• **What is needed**: Among the entries below, extract exactly the lines that run from the one with "else match data with []" through the one with "Some firstLine =>", both ends included.

--

(* ===== verification/Sniff.v ===== *)
(** * The other sniffers (common/sniff)

    bittorrent.go, ssh.go, rdp.go, dns.go, stun.go, dtls.go, ntp.go, http.go and tls.go.
    A stream sniffer reads a [MultiReader] over the buffers read so far, a list of chunks;
    a packet sniffer a packet.  The HTTP, TLS and DNS parsers are parameters. *)

From S2P Require Import Prelude GoStd Netip External DnsMsg TlsFragment RuleAction Ja3 Quic.
Local Open Scope Z_scope.

Definition ProtocolTLS : string := "tls".
Definition ProtocolHTTP : string := "http".
Definition ProtocolDNS : string := "dns".
Definition ProtocolSTUN : string := "stun".
Definition ProtocolBitTorrent : string := "bittorrent".
Definition ProtocolDTLS : string := "dtls".
Definition ProtocolSSH : string := "ssh".
Definition ProtocolRDP : string := "rdp".
Definition ProtocolNTP : string := "ntp".

(** The error a sniffer returns, and the metadata it leaves. *)
Abbreviation sniffed := (option error * SniffMeta)%type (only parsing).

Definition set_protocol (protocol : string) (m : SniffMeta) : SniffMeta :=
  MkSniffMeta protocol (sm_Domain m) (sm_Client m) (sm_SniffContext m).

(** ** Readers *)

(** [io.MultiReader]: one [Read] gets bytes of the first reader that has some. *)
Fixpoint read_once (n : nat) (chunks : list bytes) : option bytes :=
  match chunks with
  | [] => None
  | [] :: chunks' => read_once n chunks'
  | c :: _ => Some (take n c)
  end.
(** What is left after [n] bytes were read. *)
Fixpoint consume (n : nat) (chunks : list bytes) : list bytes :=
  match chunks with
  | [] => []
  | c :: chunks' => if Nat.leb n (length c) then drop n c :: chunks' else consume (n - length c) chunks'
  end.

(** [binary.Read] of an unsigned integer of [n] bytes and the check of its value; a short
    read asks for more. *)
Definition expect (n : nat) (ok : Z -> bool) (st : stream) (k : stream -> option error) : option error :=
  match ReadUint n st with
  | Ok (x, st) => if ok x then k st else Some ErrInvalid
  | Err e => Some (need_more e)
  | Panic _ | Diverge => Some ErrInvalid
  end.

(** ** Streams *)

Definition bittorrent_header : bytes := bytes_of_string "BitTorrent protocol".

Definition sniff_BitTorrent (chunks : list bytes) (m : SniffMeta) : sniffed :=
  match concat chunks with
  | [] => (Some (need_more EOF), m)
  | first :: _ =>
      if negb (first =? 19) then (Some ErrInvalid, m)
      else
        let protocol := default [] (read_once 19 (consume 1 chunks)) in
        if negb (bool_decide (protocol = take (length protocol) bittorrent_header)) then (Some ErrInvalid, m)
        else match read_once 19 (consume 1 chunks) with
             | None => (Some (need_more EOF), m)
             | Some _ => if Nat.ltb (length protocol) 19 then (Some ErrNeedMoreData, m)
                         else (None, set_protocol ProtocolBitTorrent m)
             end
  end.

(** [bufio.Reader.ReadLine] of a reader with a buffer of 4096 bytes; [None] is an error. *)
Fixpoint until_newline (data : bytes) : option bytes :=
  match data with
  | [] => None
  | b :: data' => if b =? 10 then Some [] else cons b <$> until_newline data'
  end.
Definition drop_cr (line : bytes) : bytes :=
  match last line with Some 13 => take (length line - 1) line | _ => line end.
Definition ReadLine (data : bytes) : option bytes :=
  match until_newline (take 4096 data) with
  | Some line => Some (drop_cr line)
  | None =>
      if Nat.leb 4096 (length data) then Some (drop_cr (take 4096 data))
      else match data with [] => None | _ => Some data end
  end.

Definition ssh_prefix : bytes := bytes_of_string "SSH-2.0-".
Definition sniff_SSH (chunks : list bytes) (m : SniffMeta) : sniffed :=
  let data := concat chunks in
  let prefix := take 8 data in
  if negb (bool_decide (prefix = take (length prefix) ssh_prefix)) then (Some ErrInvalid, m)
  else if Nat.ltb (length prefix) 8 then (Some (need_more EOF), m)
  else match ReadLine data with
       | None => (Some EOF, m)
       | Some firstLine =>
           (None, MkSniffMeta ProtocolSSH (sm_Domain m) (string_of_bytes (drop 8 firstLine)) (sm_SniffContext m))
       end.

(** [rw.SkipN(reader, n)] *)
Definition skip (n : Z) (st : stream) (k : stream -> option error) : option error :=
  match ReadFull n st with
  | Ok (_, st) => k st
  | Err e => Some (need_more e)
  | Panic _ | Diverge => Some ErrInvalid
  end.
Definition rdp_check (data : bytes) : option error :=
  expect 1 (fun x => x =? 3) (Stream data EOF) (fun st =>
  expect 1 (fun x => x =? 0) st (fun st =>
  expect 2 (fun x => x =? 19) st (fun st =>
  expect 1 (fun x => x =? 14) st (fun st =>
  expect 1 (fun x => x =? 0xE0) st (fun st =>
  skip 5 st (fun st =>
  expect 1 (fun x => x =? 1) st (fun st =>
  expect 1 (fun _ => true) st (fun st =>
  expect 1 (fun x => x =? 8) st (fun _ => None))))))))).
Definition sniff_RDP (chunks : list bytes) (m : SniffMeta) : sniffed :=
  match rdp_check (concat chunks) with
  | None => (None, set_protocol ProtocolRDP m)
  | Some e => (Some e, m)
  end.

(** The parsers of other packages: [http.ReadRequest] with the host of the request,
    [M.ParseSocksaddr(host).AddrString()], and the handshake of [crypto/tls] up to the client
    hello, with the error it ends with. *)
Class SniffLib := {
  http_ReadRequest : bytes -> error + string;
  host_AddrString : string -> string;
  tls_Server : bytes -> option string * error
}.

Section Parsers.
Context {X : External} {DL : DnsLib} {SL : SniffLib}.

Definition sniff_HTTPHost (chunks : list bytes) (m : SniffMeta) : sniffed :=
  match http_ReadRequest (concat chunks) with
  | inl e => (Some (if errors_Is e ErrUnexpectedEOF then need_more e else e), m)
  | inr host => (None, MkSniffMeta ProtocolHTTP (host_AddrString host) (sm_Client m) (sm_SniffContext m))
  end.

Definition sniff_TLSClientHello (chunks : list bytes) (m : SniffMeta) : sniffed :=
  match tls_Server (concat chunks) with
  | (Some serverName, _) => (None, MkSniffMeta ProtocolTLS serverName (sm_Client m) (sm_SniffContext m))
  | (None, e) => (Some (if errors_Is e ErrUnexpectedEOF then need_more e else e), m)
  end.

(** [return err] with a nil [err] when the message is not a query. *)
Definition sniff_DomainNameQuery (packet : bytes) (m : SniffMeta) : sniffed :=
  match Msg_Unpack packet with
  | Ok msg =>
      if Response (Hdr msg) || bool_decide (Questions msg = []) || negb (bool_decide (length (Answer msg) = 0%nat))
         || negb (bool_decide (length (Ns msg) = 0%nat)) then (None, m)
      else (None, set_protocol ProtocolDNS m)
  | Err e => (Some e, m)
  | Panic msg => (Some (EExternal msg), m)
  | Diverge => (Some (EExternal "dns: unpack"), m)
  end.

(** The checks of the header that has been read so far. *)
Definition dns_header_ok (packet : bytes) : bool :=
  match packet !! 2%nat with Some b => Z.land b 0x80 =? 0 | None => true end
  && match packet !! 4%nat, packet !! 5%nat with Some a, Some b => negb ((a =? 0) && (b =? 0)) | _, _ => true end
  && forallb (fun b => b =? 0) (take 4 (drop 6 packet)).
Definition sniff_StreamDomainNameQuery (chunks : list bytes) (m : SniffMeta) : sniffed :=
  match ReadUint 2 (Stream (concat chunks) EOF) with
  | Ok (length, st) =>
      if length <? 12 then (Some ErrInvalid, m)
      else
        let packet := take (Z.to_nat length) (avail st) in
        if negb (dns_header_ok packet) then (Some ErrInvalid, m)
        else match ReadFull length st with
             | Ok (packet, _) => sniff_DomainNameQuery packet m
             | Err e => (Some (need_more e), m)
             | Panic _ | Diverge => (Some ErrInvalid, m)
             end
  | Err e => (Some (need_more e), m)
  | Panic _ | Diverge => (Some ErrInvalid, m)
  end.

(** ** Packets *)

(** The loop over the extensions of a uTP packet; each takes two bytes at least. *)
Fixpoint utp_extensions (fuel : nat) (extension : Z) (data : bytes) : outcome unit :=
  if extension =? 0 then Ok tt
  else match fuel with
  | O => Diverge
  | S fuel' =>
      match data with
      | [] => Err EOF
      | extension :: data =>
          if 4 <? extension then Err ErrInvalid
          else match data with
               | [] => Err EOF
               | length :: data => utp_extensions fuel' extension (drop (Z.to_nat length) data)
               end
      end
  end.
Definition sniff_UTP (packet : bytes) (m : SniffMeta) : outcome (option error) * SniffMeta :=
  match packet with
  | first :: extension :: _ =>
      if zlen packet <? 20 then (Ok (Some ErrInvalid), m)
      else if negb (Z.land first 0x0F =? 1) || (4 <? Z.shiftr first 4) then (Ok (Some ErrInvalid), m)
      else match utp_extensions (S (length packet)) extension (drop 20 packet) with
           | Ok _ => (Ok None, set_protocol ProtocolBitTorrent m)
           | Err e => (Ok (Some e), m)
           | Panic msg => (Panic msg, m)
           | Diverge => (Diverge, m)
           end
  | _ => (Ok (Some ErrInvalid), m)
  end.

Definition trackerConnectMinSize : Z := 16.
Definition trackerProtocolID : Z := 0x41727101980.
Definition trackerConnectFlag : Z := 0.
(** [binary.BigEndian.UintN(packet[lo:hi])] *)
Definition be_at (packet : bytes) (lo hi : nat) : Z := be_val (take (hi - lo) (drop lo packet)).

Definition sniff_UDPTracker (packet : bytes) (m : SniffMeta) : sniffed :=
  if zlen packet <? trackerConnectMinSize then (Some ErrInvalid, m)
  else if negb (be_at packet 0 8 =? trackerProtocolID) then (Some ErrInvalid, m)
  else if negb (be_at packet 8 12 =? trackerConnectFlag) then (Some ErrInvalid, m)
  else (None, set_protocol ProtocolBitTorrent m).

Definition sniff_STUNMessage (packet : bytes) (m : SniffMeta) : sniffed :=
  if zlen packet <? 20 then (Some ErrInvalid, m)
  else if negb (be_at packet 4 8 =? 0x2112A442) then (Some ErrInvalid, m)
  else if zlen packet <? 20 + be_at packet 2 4 then (Some ErrInvalid, m)
  else (None, set_protocol ProtocolSTUN m).

Definition sniff_DTLSRecord (packet : bytes) (m : SniffMeta) : sniffed :=
  if zlen packet <? 13 then (Some ErrInvalid, m)
  else if negb (bool_decide (nth 0 packet 0 ∈ [20; 21; 22; 23; 25])) then (Some ErrInvalid, m)
  else if negb (nth 1 packet 0 =? 0xfe) then (Some ErrInvalid, m)
  else if negb (nth 2 packet 0 =? 0xff) && negb (nth 2 packet 0 =? 0xfd) then (Some ErrInvalid, m)
  else (None, set_protocol ProtocolDTLS m).

(** The delays are fractions of 2^16; [float64(x)/65536.0 > 16.0] is exact. *)
Definition sniff_NTP (packet : bytes) (m : SniffMeta) : sniffed :=
  if zlen packet <? 48 then (Some ErrInvalid, m)
  else
    let firstByte := nth 0 packet 0 in
    let li := Z.land (Z.shiftr firstByte 6) 0x03 in
    let vn := Z.land (Z.shiftr firstByte 3) 0x07 in
    let mode := Z.land firstByte 0x07 in
    if 3 <? li then (Some ErrInvalid, m)
    else if negb (vn =? 3) && negb (vn =? 4) then (Some ErrInvalid, m)
    else if negb (mode =? 3) then (Some ErrInvalid, m)
    else if 16 * 65536 <? be_at packet 4 8 then (Some ErrInvalid, m)
    else if 16 * 65536 <? be_at packet 8 12 then (Some ErrInvalid, m)
    else (None, set_protocol ProtocolNTP m).

(** ** By name *)

Definition sniff_stream (s : StreamSniffer) : list bytes -> SniffMeta -> sniffed :=
  match s with
  | TLSClientHello => sniff_TLSClientHello
  | HTTPHost => sniff_HTTPHost
  | StreamDomainNameQuery => sniff_StreamDomainNameQuery
  | BitTorrent => sniff_BitTorrent
  | SSH => sniff_SSH
  | RDP => sniff_RDP
  end.

End Parsers.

--

• **Expected answer**:
      else match data with [] => None | _ => Some data end
  end.

Definition ssh_prefix : bytes := bytes_of_string "SSH-2.0-".
Definition sniff_SSH (chunks : list bytes) (m : SniffMeta) : sniffed :=
  let data := concat chunks in
  let prefix := take 8 data in
  if negb (bool_decide (prefix = take (length prefix) ssh_prefix)) then (Some ErrInvalid, m)
  else if Nat.ltb (length prefix) 8 then (Some (need_more EOF), m)
  else match ReadLine data with
       | None => (Some EOF, m)
       | Some firstLine =>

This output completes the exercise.